Output only the lines below from the one containing "(** The events that wait in the timer. *)" to the one containing "else if (0x80 <=? u) && (u <=? 0xBF) then 0", exactly as written, both ends kept.

------------------------------------

(** [sscanf(line, fmt, key, value) == 2], and the buffers [key] and [value] after it. *)
Definition scan_pair (fmt : list directive) (line : cstr) (kv : cstr * cstr) : bool * (cstr * cstr) :=
  match sscanf fmt line with
  | [] => (false, kv)
  | [k] => (false, (k, kv.2))
  | k :: v :: _ => (true, (k, v))
  end.

(** The first format of the list that assigns both. *)
Fixpoint scan_any (fmts : list (list directive)) (line : cstr) (kv : cstr * cstr) : bool * (cstr * cstr) :=
  match fmts with
  | [] => (false, kv)
  | fmt :: fmts => let '(b, kv) := scan_pair fmt line kv in if b then (true, kv) else scan_any fmts line kv
  end.

Definition stripped (s : cstr) : cstr := default [] (strstrip (Some s)).2.
Definition lowered (s : cstr) (len : Z) : cstr := default s (strlwc (Some s) len).

(** [ok]: whether the copy of the line is made.  The buffers [section], [key] and [value] are the caller's. *)
Definition iniparser_line (ok : bool) (input_line section key value : cstr) : line_status * (cstr * cstr * cstr) :=
  let '(len, line) := strstrip (xstrdup ok (Some input_line)) in
  let line := default [] line in
  let same := (section, key, value) in
  if len <? 1 then (LINE_EMPTY, same)
  else if (nth 0 line 0 =? 35) || (nth 0 line 0 =? 59) then (LINE_COMMENT, same)
  else if (nth 0 line 0 =? 91) && (List.last line 0 =? 93) then
    let section := match sscanf fmt_section line with s :: _ => s | [] => section end in
    (LINE_SECTION, (lowered (stripped section) len, key, value))
  else
    let '(b, (key, value)) := scan_any [fmt_dquote; fmt_squote] line (key, value) in
    if b then (LINE_VALUE, (section, lowered (stripped key) len, value)) else
    let '(b, (key, value)) := scan_pair fmt_plain line (key, value) in
    if b then
      let value := stripped value in
      (LINE_VALUE, (section, lowered (stripped key) len, if decide (value = [34; 34] \/ value = [39; 39]) then [] else value))
    else
    let '(b, (key, value)) := scan_any [fmt_comment; fmt_equals] line (key, value) in
    if b then (LINE_VALUE, (section, lowered (stripped key) len, []))
    else (LINE_ERROR, (section, key, value)).
(** [TimaLogConfig config = {0}]; the result of [load_log_conf] is ignored. *)
Definition tima_log_init (w : W) (load : option dictionary) : res (Z * W) :=
  '(_, config) ← load_log_conf load (MkLog (replicate 261 0) (replicate 261 0) 0 0 0 0);
  tima_zlog_conf w config.
End logs.

(** ** What is set up *)

Lemma get_log_level_value_spec level : get_log_level_value level = (l ← ptr_off level; rd LOG_LEVELS l).
Proof.
  destruct (decide (0 <= level < 5)) as [Hl | Hl].
  - assert (level = 0 \/ level = 1 \/ level = 2 \/ level = 3 \/ level = 4) as [-> | [-> | [-> | [-> | ->]]]] by lia; reflexivity.
  - unfold get_log_level_value. cbn [LOG_LEVELS level_loop]. destruct (Z.leb_spec 0 level) as [H0 | H0].
    + rewrite (ptr_off_Ok level H0). cbn [mbind res_bind]. unfold rd. by rewrite lookup_ge_None_2 by (cbn; lia).
    + unfold ptr_off. by rewrite (proj2 (Z.leb_gt _ _)) by lia.
Qed.

(** A configured number. *)
Definition setting (strtol : cstr -> Z) (m : gmap cstr (option cstr)) (name : string) (def : Z) : Z :=
  match m !! chars name with Some (Some s) => i32 (strtol s) | _ => def end.

Definition path_of (m : gmap cstr (option cstr)) (name def : string) : cstr := default (chars def) (text m name).

(** The rules for a mode and a level. *)
Definition rules (mode : Z) (level path : cstr) (len cnt : Z) : cstr :=
  preamble ++ (if negb (Z.land mode 1 =? 0) then stdout_rule level else []) ++
    (if negb (Z.land mode 2 =? 0) then file_rule level path len cnt else []).
(** The first item behind the start that is the one looked for. *)
Lemma seek_spec l M item xs2 : forall xs1 fs B fuel, llist l M (xs1 ++ xs2) fs B -> (length xs2 < fuel)%nat ->
  find_loop fuel l (place_after l xs2) item M = Ok (match List.find (fun ax => same_item l item ax.2) xs2 with Some ax => ax.1 | None => 0 end).
Proof.
  induction xs2 as [| [a x] xs2 IH]; intros xs1 fs B fuel Hl Hf; (destruct fuel as [| fuel]; [cbn in Hf; lia |]); cbn [find_loop].
  - unfold place_after. cbn. by rewrite Z.eqb_refl.
  - destruct (next_spec _ _ _ _ _ _ _ _ Hl) as (E1 & _ & E3 & _ & Ht). unfold place_after. cbn [fmap list_fmap fst after hd].
    rewrite (proj2 (Z.eqb_neq _ _) Ht), E3. cbn [mbind res_bind List.find snd]. fold (same_item l item x). destruct (same_item l item x); [done |].
    rewrite E1. cbn [mbind res_bind]. apply (IH (xs1 ++ [(a, x)]) fs B); [by rewrite <- app_assoc | cbn in Hf; lia].
Qed.

Lemma destroy_spec b xs : forall l M fs B fuel, llist l M xs fs B -> (length xs < fuel)%nat ->
  exists l' M' fs', destroy_loop fuel l (place_after l xs) b M = Ok (if b && has_free_func l then xs.*2 else [], l', M') /\ same_list l l' /\
    llist l' M' [] fs' B /\ (length fs' <= length xs + length fs)%nat.
Proof.
  induction xs as [| [a x] xs IH]; intros l M fs B fuel Hl Hf; (destruct fuel as [| fuel]; [cbn in Hf; lia |]); cbn [destroy_loop].
  - unfold place_after at 1. cbn. rewrite Z.eqb_refl. exists l, M, fs. split_and!; [by destruct (b && _) | done | done | lia].
  - destruct (next_spec l M [] a x xs fs B Hl) as (E1 & _ & _ & _ & Ht). change (place_after l ((a, x) :: xs)) with a.
    rewrite (proj2 (Z.eqb_neq _ _) Ht), E1. cbn [mbind res_bind].
    destruct (list_del_spec l M [] xs fs B a x b Hl) as (l1 & M1 & fs1 & -> & S1 & Hl1 & Hfs & _). cbn [mbind res_bind app] in Hl1 |- *.
    destruct (IH l1 M1 fs1 B fuel Hl1) as (l2 & M2 & fs2 & E & S2 & Hl2 & Hfs2); [cbn in Hf; lia |].
    destruct S1 as (S11 & S12 & S13 & S14). unfold place_after in *. rewrite S12 in E. rewrite E. cbn [mbind res_bind].
    exists l2, M2, fs2. destruct S2 as (S21 & S22 & S23 & S24). split_and!; [| split_and!; congruence | done | cbn; lia].
    rewrite S13. by destruct (b && has_free_func l).
Qed.

Lemma list_destroy_spec b l M xs fs B fuel : llist l M xs fs B -> (length xs + length fs < fuel)%nat ->
  exists l' M', ListDestroy fuel l b M = Ok (if b && has_free_func l then xs.*2 else [], l', M') /\ llist l' M' [] [] B /\ blocks (elems M') = B.
Proof.
  intros Hl Hf. unfold ListDestroy. destruct (first_spec _ _ _ _ _ Hl) as [-> _]. cbn [mbind res_bind].
  destruct (destroy_spec b xs l M fs B fuel Hl) as (l1 & M1 & fs1 & -> & S1 & Hl1 & Hfs); [lia |]. cbn [mbind res_bind].
  destruct Hl1 as [Hd Hlk Hi Hs [Hc Hn Hlen Hm Hb] Hbl Ha]. unfold FreeListDestroy.
  destruct (free_all_spec fs1 fuel (free_head (freeNodeList l1)) (elems M1) Hc Hn Hb) as (s' & -> & Eb); [lia |]. cbn [mbind res_bind].
  assert (EB : blocks s' = B).
  { rewrite Eb, Hbl. cbn [fmap list_fmap app]. apply set_eq. intros a. rewrite elem_of_difference, elem_of_union, !elem_of_list_to_set.
    specialize (Ha a). cbn [fmap list_fmap app] in Ha. rewrite !elem_of_cons in Ha. tauto. }
  eexists _, _. split; [done |]. split; [| done]. cbn [fmap list_fmap app] in *.
  split; cbn [head tail size freeNodeList links items elems fmap list_fmap app length]; try done.
  - by apply (NoDup_app [0; head l1; tail l1] fs1) in Hd as (? & _).
  - split; cbn; try done; [apply NoDup_singleton | lia | by intros a ?%not_elem_of_nil].
  - rewrite EB. set_solver.
  - intros a Hin. apply Ha. rewrite !elem_of_cons in *. destruct Hin as [? | [? | ?%not_elem_of_nil]]; tauto.
Qed.
End spec.

(** C20.  A linked list is a sequence.  On a list that holds the nodes and items [xs]: an item is added behind or in front of any position, the node coming from
    the free list or from [malloc], or nothing changes when there is no memory; a node taken out leaves the others in order and gives its
    item to the caller or to the free function; looking along the list in both directions and for an item follows the sequence; destroying it
    frees every item once when asked to, and every block of the list, and no other. *)
Theorem linked_list_sequence {A} `{EqDecision A} (l : LinkedList A) (M : memory A) (xs : list (Z * A)) (fs : list Z) (B : gset Z) (Hl : llist l M xs fs B) :
  (forall xs1 xs2 m item add, xs = xs1 ++ xs2 -> fresh l M m ->
     add = ListAddAfter m l item (place_before l xs1) M \/ add = ListAddBefore m l item (place_after l xs2) M ->
     exists r l' M' fs', add = Ok (r, l', M') /\
       (r = 0 /\ m = 0 /\ fs = [] /\ llist l' M' xs fs' B \/ r <> 0 /\ llist l' M' (xs1 ++ (r, item) :: xs2) fs' B)) /\
  (forall xs1 a x xs2 b, xs = xs1 ++ (a, x) :: xs2 ->
     (exists l' M' fs', ListDelNode l a b M = Ok (if b && has_free_func l then None else Some x, if b && has_free_func l then [x] else [], l', M') /\
       llist l' M' (xs1 ++ xs2) fs' B) /\
     ListNext l a M = Ok (after xs2.*1 0) /\ ListPrev l a M = Ok (before 0 xs1.*1) /\
     forall item fuel, (length xs2 < fuel)%nat ->
       ListFind fuel l a item M = Ok (match List.find (fun ax => same_item l item ax.2) xs2 with Some ax => ax.1 | None => 0 end)) /\
  ListHead l M = Ok (after xs.*1 0) /\ ListTail l M = Ok (before 0 xs.*1) /\ ListSize l = Z.of_nat (length xs) /\
  (forall item fuel, (length xs < fuel)%nat ->
     ListFind fuel l 0 item M = Ok (match List.find (fun ax => same_item l item ax.2) xs with Some ax => ax.1 | None => 0 end)) /\
  (forall b fuel, (length xs + length fs < fuel)%nat ->
     exists l' M', ListDestroy fuel l b M = Ok (if b && has_free_func l then xs.*2 else [], l', M') /\ llist l' M' [] [] B /\ blocks (elems M') = B).
Proof.
  split_and!.
  - intros xs1 xs2 m item add -> Hm Hadd. destruct (insert_spec l M xs1 xs2 fs B m item Hl Hm add Hadd) as (r & l' & M' & fs' & E & _ & H).
    by exists r, l', M', fs'.
  - intros xs1 a x xs2 b ->. destruct (step_spec _ _ _ _ _ _ _ _ Hl) as [E1 E2]. split_and!; [| done | done |].
    + destruct (list_del_spec l M xs1 xs2 fs B a x b Hl) as (l' & M' & fs' & E & _ & H & _). by exists l', M', fs'.
    + intros item fuel Hf. destruct (next_spec _ _ _ _ _ _ _ _ Hl) as (E & _ & _ & Ha & _). unfold ListFind. rewrite (proj2 (Z.eqb_neq _ _) Ha), E.
      cbn [mbind res_bind]. apply (seek_spec l M item xs2 (xs1 ++ [(a, x)]) fs B); [by rewrite <- app_assoc | done].
  - apply (ends_spec _ _ _ _ _ Hl).
  - apply (ends_spec _ _ _ _ _ Hl).
  - apply (ends_spec _ _ _ _ _ Hl).
  - intros item fuel Hf. destruct (first_spec _ _ _ _ _ Hl) as [E _]. unfold ListFind. cbn [Z.eqb]. rewrite E. cbn [mbind res_bind].
    by apply (seek_spec l M item xs [] fs B).
  - intros b fuel Hf. by apply (list_destroy_spec b l M xs fs B).
Qed.

Definition no_memory : memory Z := MkMem (Heap ∅ ∅) ∅ (MkStore ∅ ∅).

Lemma linked_list_sequence_witness :
  exists r l' M', ListAddTail 3 (ListInit 1 2 None true no_memory).1.2 77 (ListInit 1 2 None true no_memory).2 = Ok (r, l', M') /\
    exists fs', r <> 0 /\ llist l' M' [(r, 77)] fs' ∅.
Proof.
  destruct (empty_list_spec 1 2 None true no_memory) as (l & M & E & Hl & _); [by_decide | by_decide | by_decide |]. rewrite E. cbn [fst snd].
  destruct (linked_list_sequence l M [] [] _ Hl) as (H & _). injection E as <- <-.
  match type of Hl with llist ?l0 ?M0 _ _ _ => assert (Hf : fresh l0 M0 3) by (right; split_and!; [by_decide | done | done]) end.
  destruct (H [] [] 3 77 _ eq_refl Hf (or_intror eq_refl))
    as (r & l' & M' & fs' & E & [(_ & ? & _) | [Hr Hl']]); [done |].
  exists r, l', M'. split; [exact E |]. by exists fs'.
Defined.
Lemma Worker_spec vs : forall fuel clock t xs fs B p, timed t xs vs fs B -> stopping t = false -> (length vs < fuel)%nat ->
  exists k xs' t' fs', (k <= length vs)%nat /\
    TimerThreadWorker submit fuel clock t p = Ok (Waits (eventTime <$> vs !! k), (submit_all (take k vs) p).1, t', (submit_all (take k vs) p).2) /\
    timed t' xs' (drop k vs) fs' B /\ same_timer t t' /\
    (forall i v, (i < k)%nat -> vs !! i = Some v -> eventTime v <= clock i) /\ (forall v, vs !! k = Some v -> clock k < eventTime v).
Proof.
  induction vs as [| v vs IH]; intros fuel clock t xs fs B p Ht Hst Hf; (destruct fuel as [| fuel]; [cbn in Hf; lia |]); cbn [TimerThreadWorker]; rewrite Hst;
    pose proof (td_events _ _ _ _ _ Ht) as He; pose proof (td_holds _ _ _ _ _ Ht) as Hh; rewrite (law_size _ _ Hh).
  - apply Forall2_nil_inv_r in He as ->. cbn. exists 0%nat, [], t, fs. split_and!; done || lia.
  - apply Forall2_cons_inv_r in He as ([n a] & xs' & Hev & He' & ->). rewrite (proj2 (Z.gtb_lt _ _)) by (cbn; lia).
    rewrite (law_head _ _ Hh). cbn [mbind res_bind fmap list_fmap fst hd].
    destruct (event_at_spec t [] n a xs' [] v vs Hh (td_events _ _ _ _ _ Ht) eq_refl) as (Ea & Hn & _). rewrite (proj2 (Z.eqb_neq _ _) Hn), Ea. cbn [mbind res_bind].
    destruct (Z.geb_spec (clock 0%nat) (eventTime v)) as [Hdue | Hlater].
    + destruct (submit (persistent v) (job v) p) as [rc p1] eqn:Es. destruct (law_del _ [] n a xs' Hh) as (q' & -> & Hq). cbn [mbind res_bind].
      destruct (FreeTimerEvent_spec _ a _ _ fs B (unqueue t q' [] n a xs' [] v vs fs B Ht eq_refl Hq)) as (t1 & fs1 & -> & Ht1 & _ & [Sl Ss] & _).
      cbn [mbind res_bind app set_queue stopping lastEventId] in *.
      destruct (IH fuel (fun i => clock (S i)) t1 xs' fs1 B p1 Ht1) as (k & xs2 & t2 & fs2 & Hk & -> & Ht2 & [Sl2 Ss2] & Hd1 & Hd2); [congruence | cbn in Hf; lia |].
      exists (S k), xs2, t2, fs2. cbn [take drop submit_all length lookup list_lookup mbind res_bind]. rewrite Es. destruct (submit_all (take k vs) p1) as [freed p2].
      split_and!; [lia | done | done | split; congruence | | exact Hd2]. intros [| i] w Hi Hw; [by injection Hw as <- | by apply (Hd1 i); [lia |]].
    + exists 0%nat, ((n, a) :: xs'), t, fs. cbn. split_and!; try done; [lia | lia | intros w [= <-]; lia].
Qed.

Lemma drop_events_spec vs : forall fuel t xs fs B, timed t xs vs fs B -> (length vs < fuel)%nat ->
  exists t' fs', drop_events fuel t (hd 0 xs.*1) = Ok (List.filter (fun j => match free_func j with Some _ => true | None => false end) (map job vs), t') /\
    timed t' [] [] fs' B /\ same_timer t t' /\ (length fs' <= length vs + length fs)%nat.
Proof.
  induction vs as [| v vs IH]; intros fuel t xs fs B Ht Hf; (destruct fuel as [| fuel]; [cbn in Hf; lia |]); cbn [drop_events];
    pose proof (td_events _ _ _ _ _ Ht) as He; pose proof (td_holds _ _ _ _ _ Ht) as Hh.
  - apply Forall2_nil_inv_r in He as ->. cbn. exists t, fs. split_and!; done || lia.
  - apply Forall2_cons_inv_r in He as ([n a] & xs' & Hev & He' & ->). cbn [fmap list_fmap fst hd].
    destruct (event_at_spec t [] n a xs' [] v vs Hh (td_events _ _ _ _ _ Ht) eq_refl) as (Ea & Hn & En). rewrite (proj2 (Z.eqb_neq _ _) Hn), Ea, En. cbn [mbind res_bind].
    destruct (law_del _ [] n a xs' Hh) as (q' & -> & Hq). cbn [mbind res_bind].
    destruct (FreeTimerEvent_spec _ a _ _ fs B (unqueue t q' [] n a xs' [] v vs fs B Ht eq_refl Hq)) as (t1 & fs1 & -> & Ht1 & Hl1 & [Sl Ss] & _).
    cbn [mbind res_bind app set_queue stopping lastEventId] in *.
    destruct (IH fuel t1 xs' fs1 B Ht1) as (t2 & fs2 & E & Ht2 & [Sl2 Ss2] & Hl2); [cbn in Hf; lia |]. rewrite E. cbn [mbind res_bind map List.filter].
    exists t2, fs2. split_and!; [by destruct (free_func (job v)) | done | split; congruence | cbn; lia].
Qed.

Lemma Shutdown_spec t xs vs fs B fuel : timed t xs vs fs B -> (length vs + length fs < fuel)%nat ->
  exists t', TimerThreadShutdown fuel t = Ok (List.filter (fun j => match free_func j with Some _ => true | None => false end) (map job vs), t') /\
    timed t' [] [] [] B /\ stopping t' = true /\ blocks (kept_events t') = B.
Proof.
  intros Ht Hf. unfold TimerThreadShutdown. pose proof Ht as [Hh He _ _ _ _].
  assert (Ht0 : timed (set_stopping t true) xs vs fs B) by (destruct Ht; by split).
  change (eventQ (set_stopping t true)) with (eventQ t). rewrite (law_head _ _ Hh), (law_size _ _ Hh), Nat2Z.id. cbn [mbind res_bind].
  destruct (drop_events_spec vs (S (length xs)) _ xs fs B Ht0) as (t1 & fs1 & -> & Ht1 & [Sl Ss] & Hl1); [rewrite (Forall2_length _ _ _ He); lia |].
  cbn [mbind res_bind]. destruct Ht1 as [Hh1 He1 [Hc Hn Hlen Hm Hb] Hd1 Hb1 Ha1]. destruct (law_destroy _ _ Hh1) as (q' & -> & Hq'). cbn [mbind res_bind].
  unfold FreeListDestroy. destruct (free_all_spec fs1 fuel _ _ Hc Hn Hb) as (s' & -> & Eb); [lia |]. cbn [mbind res_bind].
  cbn [fmap list_fmap app] in *.
  assert (EB : blocks s' = B).
  { rewrite Eb, Hb1. apply set_eq. intros c. rewrite elem_of_difference, elem_of_union, !elem_of_list_to_set. specialize (Ha1 c). tauto. }
  eexists. split; [done |]. cbn [stopping set_stopping] in *. split_and!; [| done | done].
  split; cbn [eventQ events freeEvents kept_events fmap list_fmap app]; try done; [ | apply NoDup_singleton | rewrite EB; set_solver | by intros c ?%not_elem_of_nil].
  split; cbn; try done; [apply NoDup_singleton | lia | by intros a ?%not_elem_of_nil].
Qed.

(** The events that wait in the timer. *)
Definition waiting t vs (B : gset Z) : Prop := (exists xs fs, timed t xs vs fs B) /\ in_order vs /\ numbered (lastEventId t) vs.
(** The result is the returned code and the bytes stored. *)
Definition utf8_encode (codepoint : Z) : Z * list Z :=
  if codepoint <? 0 then (-1, [])
  else if codepoint <? 0x80 then (0, [u8 codepoint])
  else if codepoint <? 0x800 then
    (0, [u8 (0xC0 + Z.shiftr (Z.land codepoint 0x7C0) 6); u8 (0x80 + Z.land codepoint 0x03F)])
  else if codepoint <? 0x10000 then
    (0, [u8 (0xE0 + Z.shiftr (Z.land codepoint 0xF000) 12); u8 (0x80 + Z.shiftr (Z.land codepoint 0x0FC0) 6);
         u8 (0x80 + Z.land codepoint 0x003F)])
  else if codepoint <=? 0x10FFFF then
    (0, [u8 (0xF0 + Z.shiftr (Z.land codepoint 0x1C0000) 18); u8 (0x80 + Z.shiftr (Z.land codepoint 0x03F000) 12);
         u8 (0x80 + Z.shiftr (Z.land codepoint 0x000FC0) 6); u8 (0x80 + Z.land codepoint 0x00003F)])
  else (-1, []).

Definition utf8_check_first (u : Z) : Z :=
  if u <? 0x80 then 1
  else if (0x80 <=? u) && (u <=? 0xBF) then 0
  else if (u =? 0xC0) || (u =? 0xC1) then 0
  else if (0xC2 <=? u) && (u <=? 0xDF) then 2
  else if (0xE0 <=? u) && (u <=? 0xEF) then 3
  else if (0xF0 <=? u) && (u <=? 0xF4) then 4
  else 0.

(** The loop over the continuation bytes [i] to [i + n - 1]; [None] when one is not. *)
Fixpoint continuation (n i : nat) (value : Z) (buffer : list Z) : res (option Z) :=
  match n with
  | O => Ok (Some value)
  | S n =>
      u ← rd buffer i;
      if (u <? 0x80) || (u >? 0xBF) then Ok None
      else continuation n (S i) (Z.shiftl value 6 + Z.land u 0x3F) buffer
  end.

------------------------------------

Response →
(** The events that wait in the timer. *)
Definition waiting t vs (B : gset Z) : Prop := (exists xs fs, timed t xs vs fs B) /\ in_order vs /\ numbered (lastEventId t) vs.
(** The result is the returned code and the bytes stored. *)
Definition utf8_encode (codepoint : Z) : Z * list Z :=
  if codepoint <? 0 then (-1, [])
  else if codepoint <? 0x80 then (0, [u8 codepoint])
  else if codepoint <? 0x800 then
    (0, [u8 (0xC0 + Z.shiftr (Z.land codepoint 0x7C0) 6); u8 (0x80 + Z.land codepoint 0x03F)])
  else if codepoint <? 0x10000 then
    (0, [u8 (0xE0 + Z.shiftr (Z.land codepoint 0xF000) 12); u8 (0x80 + Z.shiftr (Z.land codepoint 0x0FC0) 6);
         u8 (0x80 + Z.land codepoint 0x003F)])
  else if codepoint <=? 0x10FFFF then
    (0, [u8 (0xF0 + Z.shiftr (Z.land codepoint 0x1C0000) 18); u8 (0x80 + Z.shiftr (Z.land codepoint 0x03F000) 12);
         u8 (0x80 + Z.shiftr (Z.land codepoint 0x000FC0) 6); u8 (0x80 + Z.land codepoint 0x00003F)])
  else (-1, []).

Definition utf8_check_first (u : Z) : Z :=
  if u <? 0x80 then 1
  else if (0x80 <=? u) && (u <=? 0xBF) then 0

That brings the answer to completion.